**Brief:** In the entries below, find the line with "concurrent calls, is" and the line with "ps_goes_on id rt". Print those two and everything between them exactly, and nothing else.

**Excerpted records:**

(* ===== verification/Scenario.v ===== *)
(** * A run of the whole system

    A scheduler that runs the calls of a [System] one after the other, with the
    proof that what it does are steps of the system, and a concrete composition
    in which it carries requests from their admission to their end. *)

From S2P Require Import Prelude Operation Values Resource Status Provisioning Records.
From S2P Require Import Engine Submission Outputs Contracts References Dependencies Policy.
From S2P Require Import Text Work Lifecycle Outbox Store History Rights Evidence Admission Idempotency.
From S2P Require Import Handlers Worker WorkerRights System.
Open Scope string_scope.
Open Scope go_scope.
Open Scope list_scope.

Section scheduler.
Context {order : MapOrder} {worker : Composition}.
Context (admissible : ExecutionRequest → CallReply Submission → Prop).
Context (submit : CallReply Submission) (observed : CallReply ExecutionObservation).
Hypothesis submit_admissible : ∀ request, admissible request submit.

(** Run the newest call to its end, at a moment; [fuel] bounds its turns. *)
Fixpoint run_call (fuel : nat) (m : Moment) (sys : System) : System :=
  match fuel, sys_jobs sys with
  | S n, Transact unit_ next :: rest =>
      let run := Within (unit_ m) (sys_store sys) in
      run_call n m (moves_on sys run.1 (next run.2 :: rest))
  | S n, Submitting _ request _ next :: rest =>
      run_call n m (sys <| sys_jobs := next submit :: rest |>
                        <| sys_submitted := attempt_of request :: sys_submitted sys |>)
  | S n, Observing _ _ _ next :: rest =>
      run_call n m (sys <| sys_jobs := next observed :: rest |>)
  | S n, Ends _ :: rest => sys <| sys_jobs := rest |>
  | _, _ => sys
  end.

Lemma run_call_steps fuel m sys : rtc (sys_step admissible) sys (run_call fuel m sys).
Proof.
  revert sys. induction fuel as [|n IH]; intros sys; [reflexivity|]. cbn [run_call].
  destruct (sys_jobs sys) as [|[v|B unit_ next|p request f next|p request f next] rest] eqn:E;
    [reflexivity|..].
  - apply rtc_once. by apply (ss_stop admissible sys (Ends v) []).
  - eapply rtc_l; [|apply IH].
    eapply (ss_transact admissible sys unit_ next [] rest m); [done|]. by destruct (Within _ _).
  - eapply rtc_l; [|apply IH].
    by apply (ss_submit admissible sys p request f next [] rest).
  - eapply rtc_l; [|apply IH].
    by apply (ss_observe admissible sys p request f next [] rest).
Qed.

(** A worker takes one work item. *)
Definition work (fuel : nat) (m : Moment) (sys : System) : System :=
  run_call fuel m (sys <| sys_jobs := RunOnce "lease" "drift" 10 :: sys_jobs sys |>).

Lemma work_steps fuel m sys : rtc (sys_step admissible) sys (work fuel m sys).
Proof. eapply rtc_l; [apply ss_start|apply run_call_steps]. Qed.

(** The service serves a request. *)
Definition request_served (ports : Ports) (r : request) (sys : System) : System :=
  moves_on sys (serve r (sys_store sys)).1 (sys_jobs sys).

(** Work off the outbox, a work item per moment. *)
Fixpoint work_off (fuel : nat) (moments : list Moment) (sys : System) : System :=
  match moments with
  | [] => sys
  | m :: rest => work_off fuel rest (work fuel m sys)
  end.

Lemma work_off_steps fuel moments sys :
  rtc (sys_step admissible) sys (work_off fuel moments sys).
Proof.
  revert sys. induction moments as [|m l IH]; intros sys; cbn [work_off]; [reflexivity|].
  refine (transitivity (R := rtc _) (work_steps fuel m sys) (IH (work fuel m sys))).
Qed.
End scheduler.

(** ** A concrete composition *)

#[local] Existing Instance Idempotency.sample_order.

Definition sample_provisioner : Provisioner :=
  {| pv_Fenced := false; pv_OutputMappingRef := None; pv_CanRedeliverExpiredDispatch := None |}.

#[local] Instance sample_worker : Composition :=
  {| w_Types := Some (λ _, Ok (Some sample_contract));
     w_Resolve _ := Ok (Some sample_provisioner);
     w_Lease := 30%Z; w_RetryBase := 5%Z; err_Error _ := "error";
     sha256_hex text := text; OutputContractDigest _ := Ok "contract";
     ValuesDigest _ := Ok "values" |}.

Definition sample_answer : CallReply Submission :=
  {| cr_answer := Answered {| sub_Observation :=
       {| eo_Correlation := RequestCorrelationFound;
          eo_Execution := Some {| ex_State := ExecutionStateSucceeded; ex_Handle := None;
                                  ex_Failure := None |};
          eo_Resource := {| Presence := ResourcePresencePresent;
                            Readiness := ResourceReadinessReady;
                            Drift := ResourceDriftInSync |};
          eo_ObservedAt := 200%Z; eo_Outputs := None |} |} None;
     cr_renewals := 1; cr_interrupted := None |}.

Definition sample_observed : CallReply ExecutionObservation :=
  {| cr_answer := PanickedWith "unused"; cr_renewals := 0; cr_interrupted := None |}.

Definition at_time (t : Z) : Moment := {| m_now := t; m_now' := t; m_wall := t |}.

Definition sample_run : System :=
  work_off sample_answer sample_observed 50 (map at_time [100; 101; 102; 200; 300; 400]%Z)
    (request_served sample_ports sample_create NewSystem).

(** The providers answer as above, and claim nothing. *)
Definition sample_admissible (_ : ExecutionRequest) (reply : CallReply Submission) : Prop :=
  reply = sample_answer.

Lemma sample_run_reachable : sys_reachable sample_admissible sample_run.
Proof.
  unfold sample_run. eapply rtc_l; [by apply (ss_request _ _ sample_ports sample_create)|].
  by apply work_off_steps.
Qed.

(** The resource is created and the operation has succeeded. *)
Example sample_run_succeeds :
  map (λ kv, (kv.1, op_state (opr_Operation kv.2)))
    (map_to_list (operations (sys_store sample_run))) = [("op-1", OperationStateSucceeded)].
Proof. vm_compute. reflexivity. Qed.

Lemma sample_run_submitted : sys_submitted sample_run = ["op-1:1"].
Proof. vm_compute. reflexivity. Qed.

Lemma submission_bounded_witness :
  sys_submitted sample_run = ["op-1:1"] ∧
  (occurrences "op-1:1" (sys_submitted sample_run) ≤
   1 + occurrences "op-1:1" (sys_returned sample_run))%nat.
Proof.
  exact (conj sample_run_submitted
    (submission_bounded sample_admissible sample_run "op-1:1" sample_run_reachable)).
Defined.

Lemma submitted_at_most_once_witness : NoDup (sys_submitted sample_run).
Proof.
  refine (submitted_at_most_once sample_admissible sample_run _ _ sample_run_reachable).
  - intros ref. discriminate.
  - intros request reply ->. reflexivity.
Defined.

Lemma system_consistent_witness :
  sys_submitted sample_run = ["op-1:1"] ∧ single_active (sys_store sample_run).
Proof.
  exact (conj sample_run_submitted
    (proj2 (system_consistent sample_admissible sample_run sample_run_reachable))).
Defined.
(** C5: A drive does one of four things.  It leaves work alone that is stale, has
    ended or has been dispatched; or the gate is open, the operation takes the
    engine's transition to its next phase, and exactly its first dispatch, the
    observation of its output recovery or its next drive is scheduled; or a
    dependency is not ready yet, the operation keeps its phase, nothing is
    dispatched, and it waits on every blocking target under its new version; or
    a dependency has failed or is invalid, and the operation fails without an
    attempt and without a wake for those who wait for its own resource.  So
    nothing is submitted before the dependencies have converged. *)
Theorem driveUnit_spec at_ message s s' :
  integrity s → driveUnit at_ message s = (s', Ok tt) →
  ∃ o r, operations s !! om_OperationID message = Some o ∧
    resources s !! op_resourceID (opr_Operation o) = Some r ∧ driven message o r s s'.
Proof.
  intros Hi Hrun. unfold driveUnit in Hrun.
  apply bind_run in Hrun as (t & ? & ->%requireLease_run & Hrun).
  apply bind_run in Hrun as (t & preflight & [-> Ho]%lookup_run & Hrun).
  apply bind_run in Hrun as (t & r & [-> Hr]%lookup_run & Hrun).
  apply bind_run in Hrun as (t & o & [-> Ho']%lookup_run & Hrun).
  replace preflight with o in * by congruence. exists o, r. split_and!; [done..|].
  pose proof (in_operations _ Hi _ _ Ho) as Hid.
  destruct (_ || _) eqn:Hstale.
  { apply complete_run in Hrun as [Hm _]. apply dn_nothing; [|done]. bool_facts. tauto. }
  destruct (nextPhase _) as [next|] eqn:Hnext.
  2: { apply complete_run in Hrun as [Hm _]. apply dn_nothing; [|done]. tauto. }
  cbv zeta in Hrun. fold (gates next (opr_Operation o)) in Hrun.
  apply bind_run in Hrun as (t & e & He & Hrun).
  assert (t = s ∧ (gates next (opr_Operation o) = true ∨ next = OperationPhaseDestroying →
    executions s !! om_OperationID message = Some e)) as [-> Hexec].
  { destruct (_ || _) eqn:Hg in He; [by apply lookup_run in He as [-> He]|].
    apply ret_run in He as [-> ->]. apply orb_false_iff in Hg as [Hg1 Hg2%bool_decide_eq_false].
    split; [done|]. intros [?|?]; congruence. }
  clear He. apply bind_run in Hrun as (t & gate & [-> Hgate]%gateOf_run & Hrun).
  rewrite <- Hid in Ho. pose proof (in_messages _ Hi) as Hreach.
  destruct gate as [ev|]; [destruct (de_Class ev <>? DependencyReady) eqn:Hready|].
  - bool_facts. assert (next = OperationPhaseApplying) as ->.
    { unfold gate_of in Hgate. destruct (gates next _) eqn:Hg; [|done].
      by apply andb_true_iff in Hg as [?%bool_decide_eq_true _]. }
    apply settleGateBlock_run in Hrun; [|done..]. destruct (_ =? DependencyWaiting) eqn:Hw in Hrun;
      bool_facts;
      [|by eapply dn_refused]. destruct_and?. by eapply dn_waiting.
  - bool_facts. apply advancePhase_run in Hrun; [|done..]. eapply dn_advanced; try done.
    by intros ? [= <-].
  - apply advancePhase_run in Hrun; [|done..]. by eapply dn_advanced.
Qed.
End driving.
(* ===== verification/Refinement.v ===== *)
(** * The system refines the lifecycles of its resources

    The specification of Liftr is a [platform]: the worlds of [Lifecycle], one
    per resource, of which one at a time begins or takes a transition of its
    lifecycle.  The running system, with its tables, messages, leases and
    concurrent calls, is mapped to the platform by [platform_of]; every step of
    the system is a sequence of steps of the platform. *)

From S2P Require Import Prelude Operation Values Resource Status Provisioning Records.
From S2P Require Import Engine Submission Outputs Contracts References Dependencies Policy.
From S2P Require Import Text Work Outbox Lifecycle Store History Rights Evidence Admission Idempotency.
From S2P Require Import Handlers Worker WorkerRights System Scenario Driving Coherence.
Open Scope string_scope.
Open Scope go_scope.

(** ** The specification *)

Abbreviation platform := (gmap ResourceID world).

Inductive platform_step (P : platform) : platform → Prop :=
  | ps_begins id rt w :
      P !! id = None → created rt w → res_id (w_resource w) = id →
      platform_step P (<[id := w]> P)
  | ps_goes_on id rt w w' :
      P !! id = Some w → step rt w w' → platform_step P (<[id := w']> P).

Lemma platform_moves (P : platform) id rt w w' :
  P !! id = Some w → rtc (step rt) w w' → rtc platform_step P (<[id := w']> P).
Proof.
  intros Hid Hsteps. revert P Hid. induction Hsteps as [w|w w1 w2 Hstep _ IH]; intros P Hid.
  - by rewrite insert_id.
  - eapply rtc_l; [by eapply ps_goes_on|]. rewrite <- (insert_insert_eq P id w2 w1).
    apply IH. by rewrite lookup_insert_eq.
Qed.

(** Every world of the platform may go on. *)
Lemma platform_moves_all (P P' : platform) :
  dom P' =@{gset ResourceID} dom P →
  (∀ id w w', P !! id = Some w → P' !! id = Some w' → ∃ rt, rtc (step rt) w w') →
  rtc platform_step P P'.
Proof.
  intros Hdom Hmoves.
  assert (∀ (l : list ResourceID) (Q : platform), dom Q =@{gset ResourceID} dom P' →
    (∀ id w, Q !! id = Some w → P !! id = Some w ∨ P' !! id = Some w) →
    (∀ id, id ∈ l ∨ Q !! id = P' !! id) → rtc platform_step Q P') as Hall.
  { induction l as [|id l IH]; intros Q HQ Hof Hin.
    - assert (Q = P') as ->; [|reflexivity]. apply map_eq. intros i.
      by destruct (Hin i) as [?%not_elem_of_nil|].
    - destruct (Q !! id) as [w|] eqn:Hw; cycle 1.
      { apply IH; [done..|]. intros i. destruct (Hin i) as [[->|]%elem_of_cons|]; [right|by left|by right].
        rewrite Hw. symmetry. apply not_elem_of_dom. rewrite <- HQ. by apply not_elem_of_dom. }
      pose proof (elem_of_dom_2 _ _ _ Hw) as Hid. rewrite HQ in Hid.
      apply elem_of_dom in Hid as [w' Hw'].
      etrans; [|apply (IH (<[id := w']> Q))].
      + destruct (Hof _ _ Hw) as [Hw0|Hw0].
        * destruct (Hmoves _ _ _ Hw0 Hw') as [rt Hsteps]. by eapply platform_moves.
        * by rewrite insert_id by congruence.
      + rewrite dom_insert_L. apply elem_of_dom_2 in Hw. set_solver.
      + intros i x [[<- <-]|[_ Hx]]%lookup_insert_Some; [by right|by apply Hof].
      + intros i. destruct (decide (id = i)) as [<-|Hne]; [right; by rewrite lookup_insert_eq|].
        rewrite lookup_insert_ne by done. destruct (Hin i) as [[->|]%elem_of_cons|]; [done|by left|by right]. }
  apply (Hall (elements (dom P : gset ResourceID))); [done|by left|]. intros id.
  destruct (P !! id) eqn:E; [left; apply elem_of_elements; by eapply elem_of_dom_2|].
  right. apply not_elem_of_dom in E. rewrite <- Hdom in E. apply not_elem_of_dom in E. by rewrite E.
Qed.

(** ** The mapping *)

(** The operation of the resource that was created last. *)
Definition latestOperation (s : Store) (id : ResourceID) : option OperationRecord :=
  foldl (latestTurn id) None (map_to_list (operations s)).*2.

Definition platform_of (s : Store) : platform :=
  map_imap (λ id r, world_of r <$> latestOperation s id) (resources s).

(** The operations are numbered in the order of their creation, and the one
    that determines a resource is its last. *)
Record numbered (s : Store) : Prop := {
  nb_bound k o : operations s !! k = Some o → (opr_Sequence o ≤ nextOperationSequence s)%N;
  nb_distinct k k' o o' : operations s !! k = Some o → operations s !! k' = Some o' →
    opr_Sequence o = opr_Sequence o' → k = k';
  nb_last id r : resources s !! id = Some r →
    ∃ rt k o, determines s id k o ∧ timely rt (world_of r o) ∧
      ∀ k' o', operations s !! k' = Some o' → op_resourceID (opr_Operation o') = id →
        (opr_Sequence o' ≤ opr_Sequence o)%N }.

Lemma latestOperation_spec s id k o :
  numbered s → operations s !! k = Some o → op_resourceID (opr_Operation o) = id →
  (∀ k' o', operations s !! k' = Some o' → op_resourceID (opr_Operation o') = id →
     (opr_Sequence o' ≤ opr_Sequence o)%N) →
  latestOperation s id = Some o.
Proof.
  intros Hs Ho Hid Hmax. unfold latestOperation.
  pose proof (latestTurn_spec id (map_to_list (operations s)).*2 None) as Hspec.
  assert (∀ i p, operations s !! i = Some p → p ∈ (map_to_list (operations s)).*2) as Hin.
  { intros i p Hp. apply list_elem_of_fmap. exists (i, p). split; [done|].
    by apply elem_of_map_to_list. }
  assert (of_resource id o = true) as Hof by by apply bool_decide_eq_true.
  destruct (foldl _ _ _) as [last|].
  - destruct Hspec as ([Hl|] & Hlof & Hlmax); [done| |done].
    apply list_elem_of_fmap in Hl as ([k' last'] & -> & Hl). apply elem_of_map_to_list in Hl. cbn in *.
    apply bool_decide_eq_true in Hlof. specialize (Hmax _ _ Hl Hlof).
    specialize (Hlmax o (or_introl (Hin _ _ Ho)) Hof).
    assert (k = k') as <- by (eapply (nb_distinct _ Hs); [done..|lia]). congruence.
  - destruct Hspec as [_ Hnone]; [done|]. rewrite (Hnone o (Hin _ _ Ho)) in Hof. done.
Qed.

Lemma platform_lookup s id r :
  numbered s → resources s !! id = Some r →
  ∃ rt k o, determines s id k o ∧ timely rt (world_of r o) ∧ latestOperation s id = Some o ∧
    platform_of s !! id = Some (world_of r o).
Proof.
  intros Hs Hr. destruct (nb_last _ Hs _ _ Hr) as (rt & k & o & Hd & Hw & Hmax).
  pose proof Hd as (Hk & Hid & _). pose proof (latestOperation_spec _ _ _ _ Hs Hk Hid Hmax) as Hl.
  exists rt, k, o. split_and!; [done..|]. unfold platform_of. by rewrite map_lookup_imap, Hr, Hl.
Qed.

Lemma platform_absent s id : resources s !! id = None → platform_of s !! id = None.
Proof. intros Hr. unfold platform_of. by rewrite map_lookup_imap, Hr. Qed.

**Response area:**
    concurrent calls, is mapped to the platform by [platform_of]; every step of
    the system is a sequence of steps of the platform. *)

From S2P Require Import Prelude Operation Values Resource Status Provisioning Records.
From S2P Require Import Engine Submission Outputs Contracts References Dependencies Policy.
From S2P Require Import Text Work Outbox Lifecycle Store History Rights Evidence Admission Idempotency.
From S2P Require Import Handlers Worker WorkerRights System Scenario Driving Coherence.
Open Scope string_scope.
Open Scope go_scope.

(** ** The specification *)

Abbreviation platform := (gmap ResourceID world).

Inductive platform_step (P : platform) : platform → Prop :=
  | ps_begins id rt w :
      P !! id = None → created rt w → res_id (w_resource w) = id →
      platform_step P (<[id := w]> P)
  | ps_goes_on id rt w w' :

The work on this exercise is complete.